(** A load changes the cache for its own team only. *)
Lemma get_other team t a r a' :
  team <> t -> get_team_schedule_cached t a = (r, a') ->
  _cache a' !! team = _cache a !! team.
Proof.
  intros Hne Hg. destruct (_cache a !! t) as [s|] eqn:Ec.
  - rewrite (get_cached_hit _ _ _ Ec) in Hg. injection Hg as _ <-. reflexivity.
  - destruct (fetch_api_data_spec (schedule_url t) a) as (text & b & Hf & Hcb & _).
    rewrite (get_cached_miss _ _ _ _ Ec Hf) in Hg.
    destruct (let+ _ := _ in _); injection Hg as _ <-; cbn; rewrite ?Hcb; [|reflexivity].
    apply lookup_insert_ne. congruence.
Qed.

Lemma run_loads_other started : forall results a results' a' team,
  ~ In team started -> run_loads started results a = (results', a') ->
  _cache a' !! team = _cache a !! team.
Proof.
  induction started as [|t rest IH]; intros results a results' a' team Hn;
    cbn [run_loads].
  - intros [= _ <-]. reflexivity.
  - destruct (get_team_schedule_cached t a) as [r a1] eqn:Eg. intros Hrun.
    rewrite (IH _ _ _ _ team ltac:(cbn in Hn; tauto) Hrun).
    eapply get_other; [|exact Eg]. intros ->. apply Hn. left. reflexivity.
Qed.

------------------------------------------------------------

BRIEF
Beginning with the line that holds "- intros [= _ <-]. reflexivity." and ending with the last line of the listing, output every line exactly. Leave out everything else.

ANSWER SECTION
  - intros [= _ <-]. reflexivity.
  - destruct (get_team_schedule_cached t a) as [r a1] eqn:Eg. intros Hrun.
    rewrite (IH _ _ _ _ team ltac:(cbn in Hn; tauto) Hrun).
    eapply get_other; [|exact Eg]. intros ->. apply Hn. left. reflexivity.
Qed.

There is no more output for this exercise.